• Work request
Only one stretch of the records below should be repeated. It starts with the line containing "(** The object literal built for" and goes on through the line containing "both falsy. *)", exactly as written.

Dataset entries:
+ + + +

(** X9: [run] returns exactly when the state has a task dictionary, the
    section-writing call answers with a dictionary and, if the guideline
    flag is set, the header revision call answers; it then has made one
    model call with the prompt of the sections, to which it adds one
    with the prompt of the headers if the flag is set, both with the
    model of the task and the "json" format. *)
Theorem run_model_calls (self : WriterAgent) (research_state : gmap str pyval) :
  let out := run call_model today self research_state [] in
  (is_Some (fst out) <->
     exists task content,
       research_state !! lit "task" = Some (VDict task)
       /\ call_model (sections_prompt today research_state task)
            (task_field task (lit "model")) (lit "json") = Some (VDict content)
       /\ (truthy (task_field task (lit "follow_guidelines")) = true ->
             is_Some (call_model (headers_prompt research_state task)
                        (task_field task (lit "model")) (lit "json"))))
  /\ (is_Some (fst out) ->
        exists task,
          research_state !! lit "task" = Some (VDict task)
          /\ model_calls (snd out)
             = [(sections_prompt today research_state task,
                 task_field task (lit "model"), lit "json")]
               ++ (if truthy (task_field task (lit "follow_guidelines"))
                   then [(headers_prompt research_state task,
                          task_field task (lit "model"), lit "json")]
                   else [])).
Proof.
  cbv zeta. rewrite run_eq. unfold run_outcome, sections_prompt, headers_prompt,
    task_field, progress.
  assert (Hnone : forall t : list event, ~ is_Some (fst (@None (gmap str pyval), t))).
  { intros t [? [=]]. }
  destruct (research_state !! lit "task") as [v|] eqn:Htask.
  2:{ split; [split|]; [by intros ?%Hnone| |by intros ?%Hnone].
      by intros (? & ? & [=] & _). }
  destruct v as [| | | | |task];
    try (split; [split|]; [by intros ?%Hnone| |by intros ?%Hnone];
         by intros (? & ? & [=] & _)).
  destruct (call_model _ _ _) as [response|] eqn:Hc1.
  2:{ split; [split|]; [by intros ?%Hnone| |by intros ?%Hnone].
      intros (task' & content & [= <-] & Hcall & _). congruence. }
  destruct (truthy (default VNone (task !! lit "follow_guidelines"))) eqn:Hf.
  - destruct (call_model (ReviseHeadersPrompt _ _) _ _) as [revised|] eqn:Hc2.
    + destruct response as [| | | | |content].
      6:{ cbn [fst snd]. split.
          - split; [|intros _; by eexists]. intros _. exists task, content.
            rewrite Hf. split_and!; [done|done|]. intros _. rewrite Hc2. by eexists.
          - intros _. exists task. split; [done|]. rewrite Hf.
            destruct (websocket self), (stream_output self),
              (truthy (default VNone (task !! lit "verbose"))); reflexivity. }
      all: split; [split|]; [by intros ?%Hnone| |by intros ?%Hnone];
        intros (task' & content' & [= <-] & Hcall & _); rewrite Hf in Hcall;
        congruence.
    + split; [split|]; [by intros ?%Hnone| |by intros ?%Hnone].
      intros (task' & content & [= <-] & _ & Hrev).
      destruct (Hrev Hf) as [? Hsome]. congruence.
  - destruct response as [| | | | |content].
    6:{ cbn [fst snd]. split.
        - split; [|intros _; by eexists]. intros _. exists task, content.
          rewrite Hf. split_and!; [done|done|]. intros [=].
        - intros _. exists task. split; [done|]. rewrite Hf.
          destruct (websocket self), (stream_output self),
            (truthy (default VNone (task !! lit "verbose"))); reflexivity. }
    all: split; [split|]; [by intros ?%Hnone| |by intros ?%Hnone];
      intros (task' & content' & [= <-] & Hcall & _); rewrite Hf in Hcall;
        congruence.
Qed.

(** X10: when the section-writing call raises, [run] raises at once,
    having made that call only; when it answers with a value that is not
    a dictionary, [run] raises as well, but only at the end: the header
    revision call is made all the same if the guideline flag is set. *)
Theorem run_model_failure (self : WriterAgent)
    (research_state task : gmap str pyval) :
  research_state !! lit "task" = Some (VDict task) ->
  let out := run call_model today self research_state [] in
  let call1 := (sections_prompt today research_state task,
                task_field task (lit "model"), lit "json") in
  let call2 := (headers_prompt research_state task,
                task_field task (lit "model"), lit "json") in
  (call_model (fst (fst call1)) (snd (fst call1)) (snd call1) = None ->
     fst out = None /\ model_calls (snd out) = [call1]
     /\ length (snd out) = 2%nat)
  /\ (forall response,
        call_model (fst (fst call1)) (snd (fst call1)) (snd call1) = Some response ->
        (forall content, response <> VDict content) ->
        fst out = None
        /\ model_calls (snd out)
           = call1 :: (if truthy (task_field task (lit "follow_guidelines"))
                       then [call2] else [])).
Proof.
  intros Htask. cbv zeta. rewrite run_eq.
  unfold run_outcome, sections_prompt, headers_prompt, task_field, progress.
  rewrite Htask. cbn [fst snd]. split.
  - intros ->. split_and!; try done.
    by destruct (websocket self), (stream_output self).
  - intros response -> Hnot.
    destruct (truthy (default VNone (task !! lit "follow_guidelines")));
      [destruct (call_model (ReviseHeadersPrompt _ _) _ _)|];
      (destruct response as [| | | | |content]; [..|by destruct (Hnot content)]);
      (split; [done|]);
      destruct (websocket self), (stream_output self),
        (truthy (default VNone (task !! lit "verbose"))); reflexivity.
Qed.

End WriterMore.

(** X8, witness: an empty state. *)
Lemma run_without_task_witness :
  fst (Writer.run Writer.sample_model [] Writer.streaming_agent ∅ []) = None
  /\ model_calls (snd (Writer.run Writer.sample_model [] Writer.streaming_agent ∅ []))
     = [].
Proof.
  destruct (run_without_task Writer.sample_model [] Writer.streaming_agent ∅)
    as [Hrun Hcalls].
  - intros task. by rewrite lookup_empty.
  - split; [by rewrite Hrun|exact Hcalls].
Defined.

(** X9, witness: the guideline flag makes the second call. *)
Lemma run_model_calls_witness :
  let out := Writer.run Writer.sample_model [] Writer.local_agent
               (Writer.sample_state false true) [] in
  is_Some (fst out) /\ length (model_calls (snd out)) = 2%nat.
Proof.
  intros out.
  assert (Hret : is_Some (fst out)) by (vm_compute; eauto).
  split; [exact Hret|].
  destruct (run_model_calls Writer.sample_model [] Writer.local_agent
              (Writer.sample_state false true)) as [_ Hcalls].
  destruct (Hcalls Hret) as (task & Htask & Hc).
  injection Htask as <-. unfold out. rewrite Hc. reflexivity.
Defined.

(** X10, witness: a model that answers with a list. *)
Lemma run_model_failure_witness :
  let model := fun (p : Writer.prompt) (m : pyval) (f : str) => Some (VList []) in
  let out := Writer.run model [] Writer.local_agent
               (Writer.sample_state false true) [] in
  fst out = None /\ length (model_calls (snd out)) = 2%nat.
Proof.
  intros model out.
  destruct (run_model_failure model [] Writer.local_agent
              (Writer.sample_state false true)
              (<[lit "verbose" := VBool false]>
               (<[lit "follow_guidelines" := VBool true]>
               (<[lit "model" := VStr (lit "gpt")]> ∅))) eq_refl)
    as [_ Hlate].
  destruct (Hlate (VList []) eq_refl ltac:(done)) as [Hnone Hcalls].
  split; [exact Hnone|]. unfold out. rewrite Hcalls. reflexivity.
Defined.
(** * The aiProvider slice of the aiInfra store

    A shallow embedding of [src/store/aiInfra/slices/aiProvider/action.ts]:
    the zustand slice that writes provider mutations through to
    [aiProviderService], revalidates the SWR cache entries afterwards, keeps
    the list of provider ids with a mutation in flight, and derives the
    enabled chat model list from the runtime state.

    Layout: the data types the slice reads and writes; the lodash and
    JavaScript helpers it calls; the store; the [onSuccess] callbacks of the
    three SWR hooks; a state-and-rejection monad for the [async] actions; the
    actions themselves; then the lemmas and the theorems.

    The remote service and the SWR cache are not part of the slice. They
    are an environment that answers every awaited call: a service call
    resolves or rejects; a revalidation rejects, or resolves without a
    callback, or resolves after running the [onSuccess] callback of the hook
    bound to the key on the data it fetched. The theorems hold for every
    environment. An action runs from its first statement to its settlement
    without another action of the slice running in between. *)

From stdpp Require Import gmap strings list.

Local Open Scope string_scope.
Local Open Scope list_scope.

(** ** Types of [@/types/aiProvider] and [@/types/aiModel]

    Their declarations live outside the slice. The fields the slice reads
    are the ones named in [action.ts]; the others are carried through
    untouched. *)

(** A JavaScript value of a request object: the slice only spreads and
    forwards these objects, it never inspects what a field holds. *)
Inductive JsValue :=
| JsString (s : string)
| JsBoolean (b : bool)
| JsNumber (n : Z)
| JsNull.

#[global] Instance JsValue_eq_dec : EqDecision JsValue.
Proof. solve_decision. Defined.

(** A request object is a finite map from property names to values, so that
    the object spread [{ ...params, source: v }] is a map insertion. *)
Abbreviation JsObject := (gmap string JsValue).

(** Modelled from the spec: [AiProviderSourceEnum] is declared in
    [@/types/aiProvider]; the spec's scenario writes its user-defined member
    as ["custom"] and the other member marks a built-in provider. *)
Module AiProviderSourceEnum.
Definition Builtin : JsValue := JsString "builtin".
Definition Custom : JsValue := JsString "custom".
End AiProviderSourceEnum.

Module AiProviderSortMap.
Record t := { id : string; sort : Z }.
#[global] Instance eq_dec : EqDecision t.
Proof. solve_decision. Defined.
End AiProviderSortMap.

Module AiProviderListItem.
Record t := {
  enabled : bool;
  id : string;
  name : option string;
  sort : option Z }.
End AiProviderListItem.

Module AiProviderDetailItem.
Record t := {
  enabled : bool;
  id : string;
  keyVaults : gmap string string;
  name : option string }.
End AiProviderDetailItem.

Module AiProviderRuntimeConfig.
Record t := {
  fetchOnClient : option bool;
  keyVaults : gmap string string }.
End AiProviderRuntimeConfig.

(** [ModelAbilities]: an object of optional boolean flags. *)
Abbreviation ModelAbilities := (gmap string bool).

Module EnabledAiModel.
Record t := {
  abilities : option ModelAbilities;
  contextWindowTokens : option Z;
  displayName : option string;
  id : string;
  providerId : string;
  type : string }.
End EnabledAiModel.

Module EnabledProvider.
Record t := {
  id : string;
  name : option string }.
End EnabledProvider.

Module AiProviderInitState.
Record t := {
  enabledAiModels : list EnabledAiModel.t;
  enabledAiProviders : list EnabledProvider.t;
  runtimeConfig : gmap string AiProviderRuntimeConfig.t }.
End AiProviderInitState.

(** The object literal built in [getModelListByType]. *)
Module ChatModel.
Record t := {
  abilities : ModelAbilities;
  contextWindowTokens : option Z;
  displayName : string;
  id : string }.
End ChatModel.

(** The object literal built for each entry of [enabledChatModelList]. *)
Module EnabledProviderWithModels.
Record t := {
  children : list ChatModel.t;
  id : string;
  name : string }.
End EnabledProviderWithModels.

(** ** JavaScript and lodash helpers *)

(** [a || b] on an optional string: [undefined] and the empty string are
    both falsy. *)
Definition or_else (a : option string) (b : string) : string :=
  match a with
  | Some s => if decide (s = "") then b else s
  | None => b
  end.

(** [uniqBy(array, iteratee)] of lodash: the result keeps, in order, each
    element whose iteratee value was not seen earlier in the array. *)
Section uniqBy.
Context {A K : Type} `{EqDecision K} (iteratee : A → K).

Fixpoint uniqBy_from (seen : list K) (array : list A) : list A :=
  match array with
  | [] => []
  | value :: rest =>
      if decide (iteratee value ∈ seen) then uniqBy_from seen rest
      else value :: uniqBy_from (iteratee value :: seen) rest
  end.

Definition uniqBy (array : list A) : list A := uniqBy_from [] array.
End uniqBy.

(** ** The store *)

Module AiInfraStore.
Record t := {
  activeAiProvider : option string;
  aiProviderDetail : option AiProviderDetailItem.t;
  aiProviderList : list AiProviderListItem.t;
  aiProviderLoadingIds : list string;
  aiProviderRuntimeConfig : gmap string AiProviderRuntimeConfig.t;
  enabledAiModels : option (list EnabledAiModel.t);
  enabledAiProviders : option (list EnabledProvider.t);
  enabledChatModelList : option (list EnabledProviderWithModels.t);
  initAiProviderList : bool }.
End AiInfraStore.

(** A store in which nothing has been fetched and nothing is loading. *)
Definition blank_store : AiInfraStore.t :=
  {| AiInfraStore.activeAiProvider := None;
     AiInfraStore.aiProviderDetail := None;
     AiInfraStore.aiProviderList := [];
     AiInfraStore.aiProviderLoadingIds := [];
     AiInfraStore.aiProviderRuntimeConfig := ∅;
     AiInfraStore.enabledAiModels := None;
     AiInfraStore.enabledAiProviders := None;
     AiInfraStore.enabledChatModelList := None;
     AiInfraStore.initAiProviderList := false |}.

(** ** The state update of [internal_toggleAiProviderLoading]

    The updater passed to [set]: it returns the partial state
    [{ aiProviderLoadingIds }], which [set] merges into the store. *)
Definition toggleAiProviderLoading (id : string) (loading : bool)
    (state : AiInfraStore.t) : AiInfraStore.t :=
  let ids :=
    if loading then AiInfraStore.aiProviderLoadingIds state ++ [id]
    else filter (λ i, i ≠ id) (AiInfraStore.aiProviderLoadingIds state) in
  {| AiInfraStore.activeAiProvider := AiInfraStore.activeAiProvider state;
     AiInfraStore.aiProviderDetail := AiInfraStore.aiProviderDetail state;
     AiInfraStore.aiProviderList := AiInfraStore.aiProviderList state;
     AiInfraStore.aiProviderLoadingIds := ids;
     AiInfraStore.aiProviderRuntimeConfig := AiInfraStore.aiProviderRuntimeConfig state;
     AiInfraStore.enabledAiModels := AiInfraStore.enabledAiModels state;
     AiInfraStore.enabledAiProviders := AiInfraStore.enabledAiProviders state;
     AiInfraStore.enabledChatModelList := AiInfraStore.enabledChatModelList state;
     AiInfraStore.initAiProviderList := AiInfraStore.initAiProviderList state |}.

(** ** The [onSuccess] callbacks of the SWR hooks *)

(** [useFetchAiProviderItem(id)]: [if (!data) return;] then
    [set({ activeAiProvider: id, aiProviderDetail: data })]. *)
Definition useFetchAiProviderItem_onSuccess (id : string)
    (data : option AiProviderDetailItem.t) (state : AiInfraStore.t) : AiInfraStore.t :=
  match data with
  | None => state
  | Some detail =>
      {| AiInfraStore.activeAiProvider := Some id;
         AiInfraStore.aiProviderDetail := Some detail;
         AiInfraStore.aiProviderList := AiInfraStore.aiProviderList state;
         AiInfraStore.aiProviderLoadingIds := AiInfraStore.aiProviderLoadingIds state;
         AiInfraStore.aiProviderRuntimeConfig := AiInfraStore.aiProviderRuntimeConfig state;
         AiInfraStore.enabledAiModels := AiInfraStore.enabledAiModels state;
         AiInfraStore.enabledAiProviders := AiInfraStore.enabledAiProviders state;
         AiInfraStore.enabledChatModelList := AiInfraStore.enabledChatModelList state;
         AiInfraStore.initAiProviderList := AiInfraStore.initAiProviderList state |}
  end.

(** [useFetchAiProviderList()]: the first resolution also raises
    [initAiProviderList]; later ones only replace the list. *)
Definition useFetchAiProviderList_onSuccess (data : list AiProviderListItem.t)
    (state : AiInfraStore.t) : AiInfraStore.t :=
  if negb (AiInfraStore.initAiProviderList state) then
    {| AiInfraStore.activeAiProvider := AiInfraStore.activeAiProvider state;
       AiInfraStore.aiProviderDetail := AiInfraStore.aiProviderDetail state;
       AiInfraStore.aiProviderList := data;
       AiInfraStore.aiProviderLoadingIds := AiInfraStore.aiProviderLoadingIds state;
       AiInfraStore.aiProviderRuntimeConfig := AiInfraStore.aiProviderRuntimeConfig state;
       AiInfraStore.enabledAiModels := AiInfraStore.enabledAiModels state;
       AiInfraStore.enabledAiProviders := AiInfraStore.enabledAiProviders state;
       AiInfraStore.enabledChatModelList := AiInfraStore.enabledChatModelList state;
       AiInfraStore.initAiProviderList := true |}
  else
    {| AiInfraStore.activeAiProvider := AiInfraStore.activeAiProvider state;
       AiInfraStore.aiProviderDetail := AiInfraStore.aiProviderDetail state;
       AiInfraStore.aiProviderList := data;
       AiInfraStore.aiProviderLoadingIds := AiInfraStore.aiProviderLoadingIds state;
       AiInfraStore.aiProviderRuntimeConfig := AiInfraStore.aiProviderRuntimeConfig state;
       AiInfraStore.enabledAiModels := AiInfraStore.enabledAiModels state;
       AiInfraStore.enabledAiProviders := AiInfraStore.enabledAiProviders state;
       AiInfraStore.enabledChatModelList := AiInfraStore.enabledChatModelList state;
       AiInfraStore.initAiProviderList := AiInfraStore.initAiProviderList state |}.

(** The projection of an enabled model inside [getModelListByType]. *)
Definition toChatModel (model : EnabledAiModel.t) : ChatModel.t :=
  {| ChatModel.abilities := default ∅ (EnabledAiModel.abilities model);
     ChatModel.contextWindowTokens := EnabledAiModel.contextWindowTokens model;
     ChatModel.displayName := default "" (EnabledAiModel.displayName model);
     ChatModel.id := EnabledAiModel.id model |}.

(** [getModelListByType(providerId, type)], closed over [data]. *)
Definition getModelListByType (data : AiProviderInitState.t)
    (providerId type : string) : list ChatModel.t :=
  let models :=
    toChatModel <$>
      filter (λ model, EnabledAiModel.providerId model = providerId
                       ∧ EnabledAiModel.type model = type)
             (AiProviderInitState.enabledAiModels data) in
  uniqBy ChatModel.id models.

(** The [enabledChatModelList] constant computed in the runtime-state
    callback. *)
Definition enabledChatModelList (data : AiProviderInitState.t)
    : list EnabledProviderWithModels.t :=
  (λ provider,
     {| EnabledProviderWithModels.children :=
          getModelListByType data (EnabledProvider.id provider) "chat";
        EnabledProviderWithModels.id := EnabledProvider.id provider;
        EnabledProviderWithModels.name :=
          or_else (EnabledProvider.name provider) (EnabledProvider.id provider) |})
  <$> AiProviderInitState.enabledAiProviders data.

+ + + +

• Exercise solution
(** The object literal built for each entry of [enabledChatModelList]. *)
Module EnabledProviderWithModels.
Record t := {
  children : list ChatModel.t;
  id : string;
  name : string }.
End EnabledProviderWithModels.

(** ** JavaScript and lodash helpers *)

(** [a || b] on an optional string: [undefined] and the empty string are
    both falsy. *)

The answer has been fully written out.